Mrs Pym of Scotland Yard - film review

I never met the late Nigel Morland, but I was in touch with him briefly prior to his death in 1986. He edited a magazine called Current Crime, which coincidentally is discussed in the latest issue of CADS. I was keen to lay my hands on copies, but although he supplied some to me, he was clearly struggling to cope with things at that point, when he must have been about 80. But he had a long and rather interesting career in crime fiction.

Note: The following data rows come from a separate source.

(* ===== verification/Events.v ===== *)
(** * Events

    The data every component exchanges: the event record of
    [internal/eventstore/event.go], the payload union of
    [proto/switchyard/event/v1/event.proto] it carries, and the filter of
    [internal/eventstore/filter.go]. A protobuf [oneof] that is unset is
    [None]; a Go [map[string]string] is a [gmap string string]; a double is
    kept as its 64-bit pattern. *)

From S2P Require Import Prelude.

Abbreviation string_map := (gmap string string).

(** ** Entity attributes ([entity.v1.Attributes]) *)

Inductive AttrKind :=
  | Attributes_Light (on : bool) (brightness color_temp color_rgb : Z)
  | Attributes_SwitchDevice (on : bool)
  | Attributes_NumericSensor (unit : string) (value : Z)
  | Attributes_BinarySensor (on : bool).

Record Attributes := mkAttributes {
  attr_kind : option AttrKind;
  available : bool;
}.

#[export] Instance AttrKind_eq_dec : EqDecision AttrKind.
Proof. solve_decision. Defined.
#[export] Instance Attributes_eq_dec : EqDecision Attributes.
Proof. solve_decision. Defined.

(** ** The payload union *)

Inductive RunOutcome :=
  | OUTCOME_UNSPECIFIED | OUTCOME_OK | OUTCOME_CONDITION_FAIL
  | OUTCOME_ACTION_ERROR | OUTCOME_LIMIT_EXCEEDED | OUTCOME_CANCELLED
  | OUTCOME_SKIPPED.

#[export] Instance RunOutcome_eq_dec : EqDecision RunOutcome.
Proof. solve_decision. Defined.

Record StateChanged := mkStateChanged {
  sc_attributes : option Attributes;
  sc_entity_id : string;
}.

Record EntityRegistered := mkEntityRegistered {
  er_driver_instance_id : string;
  er_device_id : string;
  er_entity_type : string;
  er_friendly_name : string;
  er_capabilities : option Attributes;
}.

Record EntityUnregistered := mkEntityUnregistered {
  eu_reason : string;
  eu_entity_id : string;
}.

Record DriverEvent := mkDriverEvent {
  de_driver_instance_id : string;
  de_kind : string;
  de_detail : string;
}.

Record AutomationTriggered := mkAutomationTriggered {
  at_automation_id : string;
  at_correlation_id : Z;
  at_trigger_event_position : Z;
  at_trigger_kind : string;
  at_invoked_by : string;
}.

(** Without the telemetry fields [elapsed_ms], [starlark_steps], [log_lines]. *)
Record AutomationFinished := mkAutomationFinished {
  af_automation_id : string;
  af_correlation_id : Z;
  af_outcome : RunOutcome;
  af_error : string;
}.

(** The variants of [Payload.kind]. Variants that no modelled component reads
    keep only their identifying fields. *)
Inductive PayloadKind :=
  | Payload_System (kind : string) (data : string_map)
  | Payload_StateChanged (m : StateChanged)
  | Payload_CommandIssued (command : string) (parameters : string_map)
  | Payload_CommandAck (success : bool) (error_message : string)
  | Payload_EntityRegistered (m : EntityRegistered)
  | Payload_EntityUnregistered (m : EntityUnregistered)
  | Payload_DriverEvent (m : DriverEvent)
  | Payload_ConfigApplied (added removed changed automations : Z) (message : string)
  | Payload_AutomationTriggered (m : AutomationTriggered)
  | Payload_AutomationFinished (m : AutomationFinished)
  | Payload_ScriptInvoked (name : string) (correlation_id : Z)
  | Payload_ScriptFinished (name : string) (correlation_id : Z) (o : RunOutcome)
  | Payload_SceneApplied (scene_id correlation_id : string) (o : RunOutcome)
  | Payload_WebhookReceived (slug : string)
  | Payload_DeviceRenamed (device_id new_name : string)
  | Payload_DeviceReassigned (device_id new_area : string)
  | Payload_AuthEvent (kind : string).

(** A non-nil [*eventv1.Payload]: [None] is a payload whose [oneof] is unset. *)
Definition Payload : Type := option PayloadKind.

#[export] Instance StateChanged_eq_dec : EqDecision StateChanged.
Proof. solve_decision. Defined.
#[export] Instance EntityRegistered_eq_dec : EqDecision EntityRegistered.
Proof. solve_decision. Defined.
#[export] Instance EntityUnregistered_eq_dec : EqDecision EntityUnregistered.
Proof. solve_decision. Defined.
#[export] Instance DriverEvent_eq_dec : EqDecision DriverEvent.
Proof. solve_decision. Defined.
#[export] Instance AutomationTriggered_eq_dec : EqDecision AutomationTriggered.
Proof. solve_decision. Defined.
#[export] Instance AutomationFinished_eq_dec : EqDecision AutomationFinished.
Proof. solve_decision. Defined.
#[export] Instance PayloadKind_eq_dec : EqDecision PayloadKind.
Proof. solve_decision. Defined.

(** ** The event record *)

(** [Position] is 0 on input to [Append]; a [uuid.UUID] is its 128-bit value,
    with [uuid.Nil] = 0; [CausePosition] is 0 if none; [PayloadPtr] is [None]
    for a nil pointer. *)
Record Event := mkEvent {
  Position : Z;
  Timestamp : Z;
  Kind : string;
  Entity : string;
  Source : string;
  CorrelationID : Z;
  CausePosition : Z;
  PayloadPtr : option Payload;
}.

#[export] Instance Event_eq_dec : EqDecision Event.
Proof. solve_decision. Defined.

Definition uuid_Nil : Z := 0.

Definition set_Position (p : Z) (e : Event) : Event :=
  mkEvent p (Timestamp e) (Kind e) (Entity e) (Source e) (CorrelationID e)
    (CausePosition e) (PayloadPtr e).

(** [e.Payload.GetKind()]: nil-safe. *)
Definition GetKind (e : Event) : option PayloadKind :=
  match PayloadPtr e with Some p => p | None => None end.

(** ** Filters *)

Record Filter := mkFilter {
  Kinds : list string;
  Entities : list string;
  Sources : list string;
  CorrelationIDs : list Z;
  MinTs : Z;
  MaxTs : Z;
}.

(** The Go zero value [Filter{}]. *)
Definition Filter_zero : Filter := mkFilter [] [] [] [] zero_time zero_time.

Definition containsString (haystack : list string) (needle : string) : bool :=
  contains_eq haystack needle.

Definition containsUUID (haystack : list Z) (needle : Z) : bool :=
  contains_eq haystack needle.

Definition nonempty {A} (l : list A) : bool :=
  match l with [] => false | _ => true end.

(** [Filter.Matches]: the early returns in source order. *)
Definition Matches (f : Filter) (e : Event) : bool :=
  if nonempty (Kinds f) && negb (containsString (Kinds f) (Kind e)) then false
  else if nonempty (Entities f) && negb (containsString (Entities f) (Entity e))
  then false
  else if nonempty (Sources f) && negb (containsString (Sources f) (Source e))
  then false
  else if nonempty (CorrelationIDs f) &&
          negb (containsUUID (CorrelationIDs f) (CorrelationID e)) then false
  else if negb (IsZero (MinTs f)) && (Timestamp e <? MinTs f) then false
  else if negb (IsZero (MaxTs f)) && (Timestamp e >? MaxTs f) then false
  else true.

(** ** Properties of filters *)

(** What the comment on [Filter] promises: populated fields are conjoined,
    within a slice field any match succeeds, zero time bounds are unbounded. *)
Definition field_ok {A} (l : list A) (x : A) : Prop := l = [] \/ x ∈ l.

Definition filter_spec (f : Filter) (e : Event) : Prop :=
  field_ok (Kinds f) (Kind e) /\ field_ok (Entities f) (Entity e) /\
  field_ok (Sources f) (Source e) /\ field_ok (CorrelationIDs f) (CorrelationID e) /\
  (MinTs f = zero_time \/ MinTs f <= Timestamp e) /\
  (MaxTs f = zero_time \/ Timestamp e <= MaxTs f).

Lemma field_guard {A} `{EqDecision A} (l : list A) x :
  nonempty l && negb (contains_eq l x) = false <-> field_ok l x.
Proof.
  unfold field_ok. rewrite andb_false_iff, negb_false_iff, contains_eq_spec.
  destruct l; cbn; naive_solver.
Qed.

Lemma Matches_spec (f : Filter) (e : Event) :
  Matches f e = true <-> filter_spec f e.
Proof.
  unfold Matches, filter_spec, containsString, containsUUID.
  rewrite <- !field_guard.
  assert (forall t (b : bool), negb (IsZero t) && b = false <-> t = zero_time \/ b = false)
    as Hts.
  { intros t b. unfold IsZero.
    rewrite andb_false_iff, negb_false_iff, Z.eqb_eq. done. }
  pose proof (Hts (MinTs f) (Timestamp e <? MinTs f)) as H1.
  pose proof (Hts (MaxTs f) (Timestamp e >? MaxTs f)) as H2.
  rewrite Z.ltb_ge in H1.
  assert (Hgt : (Timestamp e >? MaxTs f) = false <-> Timestamp e <= MaxTs f) by lia.
  rewrite Hgt in H2.
  rewrite <- H1, <- H2. repeat (case_match; [naive_solver congruence|]). naive_solver.
Qed.

(** The zero filter matches everything. *)
Lemma Matches_zero (e : Event) : Matches Filter_zero e = true.
Proof. apply Matches_spec. unfold filter_spec, field_ok. cbn. naive_solver. Qed.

His real name, it seems, was Carl Van Biene, and after a spell in journalism as a teenager, he worked for a short time as Edgar Wallace's secretary. in his debut novel, The Phantom Gunman, published when he was 30, he introduced Mrs Palymyra Pym. Although he wrote under a host of pen-names, and produced a long list of books over the next four decades, Mrs Pym remained his best-known character. In 1953, he became a founder member of the CWA.

Mrs Pym made it into the movies in 1939, when Morland wrote the screenplay for Mrs Pym of Scotland Yard. This film was thought for a long time to have been lost, but it resurfaced a while ago, and I've now caught up with it on Talking Pictures. And I'm glad I did. It's decent entertainment for its period, and there's a lot of pleasure to be taken in the chauvinistic reaction of the male establishment to the arrival in a murder investigation of a female cop, Mrs Pym. What would Cressida Dick make of it, I wonder?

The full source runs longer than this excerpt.